Federated Active Learning with Transfer Learning: Empowering Edge Intelligence for Enhanced Lung Cancer Diagnosis
Farah Farid Babar, Faisal Jamil, Tariq Alsboui, Faiza Fareed Babar, Shabir Ahmad, Reem Ibrahim Alkanhel
Abstract
Federated Learning has emerged as a promising paradigm for collaborative model training in healthcare. FL allows institutions to share knowledge without compromising patient privacy. However, data annotation remains a bottleneck, especially in medical image studies. This work proposes a Federated Active Learning with a Transfer Learning framework for efficient labeling in lung cancer diagnosis. Using ensemble entropy-based uncertainty assessment, FAL-TL streamlines sample annotation, optimizing training across distributed healthcare institutions while safeguarding patient privacy.
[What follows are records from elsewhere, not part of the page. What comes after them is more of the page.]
Lemma nibbles_kept a b : 0 <= a < 64 -> 0 <= b < 64 ->
  Z.land (Z.lor (Z.land a 15) (Z.shiftl (Z.land b 15) 4)) 15 = Z.land a 15 /\
  Z.shiftr (Z.lor (Z.land a 15) (Z.shiftl (Z.land b 15) 4)) 4 = Z.land b 15.
Proof.
  intros Ha Hb. rewrite <- !Z.eqb_eq, <- andb_true_iff.
  exact (pair_check_spec (fun a b =>
    (Z.land (Z.lor (Z.land a 15) (Z.shiftl (Z.land b 15) 4)) 15 =? Z.land a 15) &&
    (Z.shiftr (Z.lor (Z.land a 15) (Z.shiftl (Z.land b 15) 4)) 4 =? Z.land b 15)) a b
    ltac:(vm_compute; reflexivity) Ha Hb).
Qed.

Lemma six_bits a : 0 <= a < 64 -> Z.lor (Z.land a 15) (Z.shiftl (Z.shiftr a 4) 4) = a.
Proof.
  intros Ha. apply Z.eqb_eq.
  exact (check_below_spec (fun a => Z.lor (Z.land a 15) (Z.shiftl (Z.shiftr a 4) 4) =? a) 64 a
    ltac:(vm_compute; reflexivity) ltac:(lia)).
Qed.

(** The scales and minima of the eight sub-blocks are recovered exactly
    from the twelve bytes GGML packs them into. *)
Theorem packed_scales_round_trip scales minima subblock :
  length scales = 8%nat -> length minima = 8%nat ->
  Forall (fun x => 0 <= x < 64) scales -> Forall (fun x => 0 <= x < 64) minima -> (subblock < 8)%nat ->
  decode_scale_and_minimum (pack_scales scales minima) subblock = (byte_at scales subblock, byte_at minima subblock).
Proof.
  intros Hs Hm Fs Fm Hsub.
  assert (Bs : forall i, 0 <= byte_at scales i < 64).
  { intros i. unfold byte_at. destruct (nth_in_or_default i scales 0) as [Hin| ->]; [|lia].
    rewrite Forall_forall in Fs. by apply Fs, list_elem_of_In. }
  assert (Bm : forall i, 0 <= byte_at minima i < 64).
  { intros i. unfold byte_at. destruct (nth_in_or_default i minima 0) as [Hin| ->]; [|lia].
    rewrite Forall_forall in Fm. by apply Fm, list_elem_of_In. }
  unfold decode_scale_and_minimum, pack_scales. cbn [map seq app Nat.add].
  destruct subblock as [|[|[|[|[|[|[|[|subblock]]]]]]]]; [..|lia]; cbn [Nat.ltb Nat.leb Nat.add Nat.sub];
    rewrite !byte_at_succ, !byte_at_zero.
  1-4: by rewrite !low_bits_kept.
  all: match goal with |- context [Z.lor (Z.land ?a 15) (Z.shiftl (Z.land ?b 15) 4)] =>
         destruct (nibbles_kept a b (Bs _) (Bm _)) as [-> ->] end;
    by rewrite !high_bits_kept, !six_bits.
Qed.

(** ** Sizes *)

Lemma decode_limits_cases max_size blocks maximum_bytes :
  0 <= blocks -> max_size <= u64_max / 4 ->
  let r := validate_decode_limits max_size blocks maximum_bytes in
  (dl_ok r = true <-> blocks * 256 <= max_size /\ blocks * 256 * 4 <= maximum_bytes) /\
  (dl_ok r = true -> dl_decoded_value_count r = blocks * 256).
Proof.
  intros Hb Hm. cbv zeta. unfold validate_decode_limits, kValuesPerBlock. cbv zeta.
  change (u64_max / 4) with 4611686018427387903 in *. change (u64_max / 256) with 72057594037927935.
  destruct (Z.ltb_spec 72057594037927935 blocks); [cbn; split; [split; [done|lia]|done]|].
  rewrite (wrap64_small (blocks * 256)) by (unfold u64; lia).
  destruct (Z.ltb_spec max_size (blocks * 256)); [cbn; split; [split; [done|lia]|done]|].
  destruct (Z.ltb_spec 4611686018427387903 (blocks * 256)); [lia|].
  rewrite wrap64_small by (unfold u64; lia).
  destruct (Z.ltb_spec maximum_bytes (blocks * 256 * 4)); cbn; split; try done; split; done || lia.
Qed.

(** A decode is admitted exactly when, as integers, its values and their
    bytes are within the limits; no intermediate product wraps. *)
Theorem decode_limits_exact max_size blocks maximum_bytes :
  0 <= blocks -> max_size <= u64_max / 4 ->
  (dl_ok (validate_decode_limits max_size blocks maximum_bytes) = true <->
   blocks * 256 <= max_size /\ blocks * 256 * 4 <= maximum_bytes) /\
  (dl_ok (validate_decode_limits max_size blocks maximum_bytes) = true ->
   dl_decoded_value_count (validate_decode_limits max_size blocks maximum_bytes) = blocks * 256).
Proof. apply decode_limits_cases. Qed.

Lemma decode_q4_block_length block : length (decode_q4_block block) = 256%nat.
Proof.
  unfold decode_q4_block. cbn [seq map kSubblocksPerBlock List.concat].
  rewrite !length_app. unfold decode_q4_subblock.
  repeat (destruct (decode_scale_and_minimum _ _)). rewrite !length_map, !length_seq. done.
Qed.

(** ** Q6_K values *)

(** The format: a block is 256 numbers of six bits, in two halves of 128.  The
    low four bits of number [r] of a half are in byte [r mod 64] of its 64 bytes of
    low quants, in the lower half of the byte for the first 64 numbers; the high two
    bits in byte [r mod 32] of its 32 bytes of high quants, two bits further up for
    every 32 numbers; sixteen numbers in a row share a scale; 32 is taken off. *)
Definition q6_number (block : GgmlQ6KBlock) (p : nat) : Z :=
  let half := (p / 128)%nat in
  let r := (p mod 128)%nat in
  let low := byte_at (q6_low_quants block) (64 * half + r mod 64) in
  let high := byte_at (q6_high_quants block) (32 * half + r mod 32) in
  low / 16 ^ Z.of_nat (r / 64) mod 16 + 16 * (high / 4 ^ Z.of_nat (r / 32) mod 4) - 32.

Definition q6_element (block : GgmlQ6KBlock) (p : nat) : spec_float :=
  fmul (fmul (half_value (q6_delta_fp16 block)) (float_of_int (byte_at (q6_scales block) (p / 16))))
       (float_of_int (q6_number block p)).

Definition q6_block_reference (block : GgmlQ6KBlock) : list spec_float := map (q6_element block) (seq 0 256).

(** The bytes of a block are bytes and its factor has 16 bits. *)
Definition q6_well_formed (block : GgmlQ6KBlock) : Prop :=
  Forall (fun b => 0 <= b < 256) (q6_low_quants block) /\ Forall (fun b => 0 <= b < 256) (q6_high_quants block) /\
  0 <= q6_delta_fp16 block < 65536.

(** *** What is written where *)

(** The value the code computes for number [k] (0 to 3, q1 to q4 in the source)
    of an index of a half. *)
Definition q6_quant (block : GgmlQ6KBlock) (half index k : nat) : Z :=
  let low i := byte_at (q6_low_quants block) (64 * half + i) in
  let high_bits := Z.land (Z.shiftr (byte_at (q6_high_quants block) (32 * half + index)) (2 * Z.of_nat k)) 3 in
  match k with
  | 0%nat => decode_quant (Z.land (low index) 15) high_bits
  | 1%nat => decode_quant (Z.land (low (index + 32)%nat) 15) high_bits
  | 2%nat => decode_quant (Z.shiftr (low index) 4) high_bits
  | _ => decode_quant (Z.shiftr (low (index + 32)%nat) 4) high_bits
  end.

Definition q6_value (block : GgmlQ6KBlock) (half index k : nat) : spec_float :=
  fmul (fmul (fp16_to_float (q6_delta_fp16 block))
             (float_of_int (byte_at (q6_scales block) (8 * half + (index / 16 + 2 * k)))))
       (float_of_int (q6_quant block half index k)).

Definition q6_position {A} (value : nat -> nat -> nat -> A) (p : nat) : A :=
  value (p / 128)%nat (p mod 32)%nat (p / 32 mod 4)%nat.

Section Writes.
  Context {A : Type}.

(** The writes of the loops, for any values. *)
Definition write_four (value : nat -> nat -> nat -> A) (offset half : nat) (values : list A) (index : nat) : list A :=
  foldl (fun values k => <[(offset + index + 32 * k)%nat := value half index k]> values) values (seq 0 4).

Definition write_half (value : nat -> nat -> nat -> A) (offset : nat) (values : list A) (half : nat) : list A :=
  foldl (write_four value (offset + 128 * half) half) values (seq 0 32).

Definition write_block (value : nat -> nat -> nat -> A) (offset : nat) (values : list A) : list A :=
  foldl (write_half value offset) values (seq 0 2).

End Writes.

Lemma byte_at_drop n l i : byte_at (drop n l) i = byte_at l (n + i).
Proof. unfold byte_at. by rewrite !nth_lookup, lookup_drop. Qed.

Lemma write_index_values block half offset values index :
  write_index (fp16_to_float (q6_delta_fp16 block)) (drop (64 * half) (q6_low_quants block))
    (drop (32 * half) (q6_high_quants block)) (drop (8 * half) (q6_scales block)) (offset + 128 * half) values index =
  write_four (q6_value block) (offset + 128 * half) half values index.
Proof.
  unfold write_index, write_four, q6_value, q6_quant. rewrite !byte_at_drop. cbn [seq foldl Nat.mul Nat.add Z.of_nat].
  rewrite !Nat.add_0_r. reflexivity.
Qed.

(** Pointers that advance are offsets. *)
Lemma write_halves_block block offset values :
  write_halves 2 (fp16_to_float (q6_delta_fp16 block)) (q6_low_quants block) (q6_high_quants block) (q6_scales block)
    offset values = write_block (q6_value block) offset values.
Proof.
  unfold write_block. cbn [write_halves seq foldl]. unfold write_half.
  assert (H : forall half vs,
    foldl (write_index (fp16_to_float (q6_delta_fp16 block)) (drop (64 * half) (q6_low_quants block))
      (drop (32 * half) (q6_high_quants block)) (drop (8 * half) (q6_scales block)) (offset + 128 * half)) vs (seq 0 32) =
    foldl (write_four (q6_value block) (offset + 128 * half) half) vs (seq 0 32)).
  { intros half vs. revert vs. induction (seq 0 32) as [|i l IH]; intros vs; [done|]. cbn [foldl].
    by rewrite write_index_values, IH. }
  rewrite <- (H 0%nat), <- (H 1%nat). cbn [Nat.mul]. by rewrite !drop_0, !Nat.add_0_r.
Qed.

Lemma byte_at_range l i : Forall (fun b => 0 <= b < 256) l -> 0 <= byte_at l i < 256.
Proof.
  intros H. unfold byte_at. rewrite nth_lookup. destruct (l !! i) eqn:E; cbn; [|lia].
  exact (Forall_lookup_1 _ l i _ H E).
Qed.

(** Six bits from their four low and two high ones. *)
Lemma decode_quant_sum low high : 0 <= low < 16 -> 0 <= high -> decode_quant low high = low + 16 * high - 32.
Proof.
  intros Hl Hh. unfold decode_quant. pose proof (Z.add_lor_land low (Z.shiftl high 4)) as H.
  assert (H0 : Z.land low (Z.shiftl high 4) = 0).
  { apply Z.bits_inj'. intros i Hi. rewrite Z.land_spec, Z.testbit_0_l, Z.shiftl_spec by done.
    destruct (Z.le_gt_cases 4 i); [|rewrite (Z.testbit_neg_r high) by lia; apply andb_false_r].
    rewrite <- (Z.mod_small low (2 ^ 4)) by (change (2 ^ 4) with 16; lia). by rewrite Z.mod_pow2_bits_high by lia. }
  rewrite H0, Z.shiftl_mul_pow2 in * by lia. change (2 ^ 4) with 16 in *. lia.
Qed.

Lemma low_nibble b : Z.land b 15 = b mod 16.
Proof. change 15 with (Z.ones 4). by rewrite Z.land_ones by lia. Qed.

Lemma high_nibble b : 0 <= b < 256 -> Z.shiftr b 4 = b / 16 mod 16.
Proof. intros Hb. rewrite Z.shiftr_div_pow2 by lia. change (2 ^ 4) with 16. rewrite Z.mod_small; [done|]. split; [apply Z.div_pos; lia|apply Z.div_lt_upper_bound; lia]. Qed.

Lemma two_bits b k : Z.land (Z.shiftr b (2 * Z.of_nat k)) 3 = b / 4 ^ Z.of_nat k mod 4.
Proof.
  change 3 with (Z.ones 2). rewrite Z.land_ones, Z.shiftr_div_pow2, Z.pow_mul_r by lia. done.
Qed.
Using the IQOTH/NCCD Lung Cancer and Chest CT-Scan images Dataset, our FAL-TL framework achieves an impressive 99.20% accuracy, surpassing traditional machine learning models. By integrating transfer learning, FAL-TL adapts pre-trained models to healthcare datasets, significantly enhancing diagnostic accuracy. This research contributes to advancing FL techniques in healthcare, offering a scalable and privacy-preserving solution with transformative implications for diagnostics and patient care.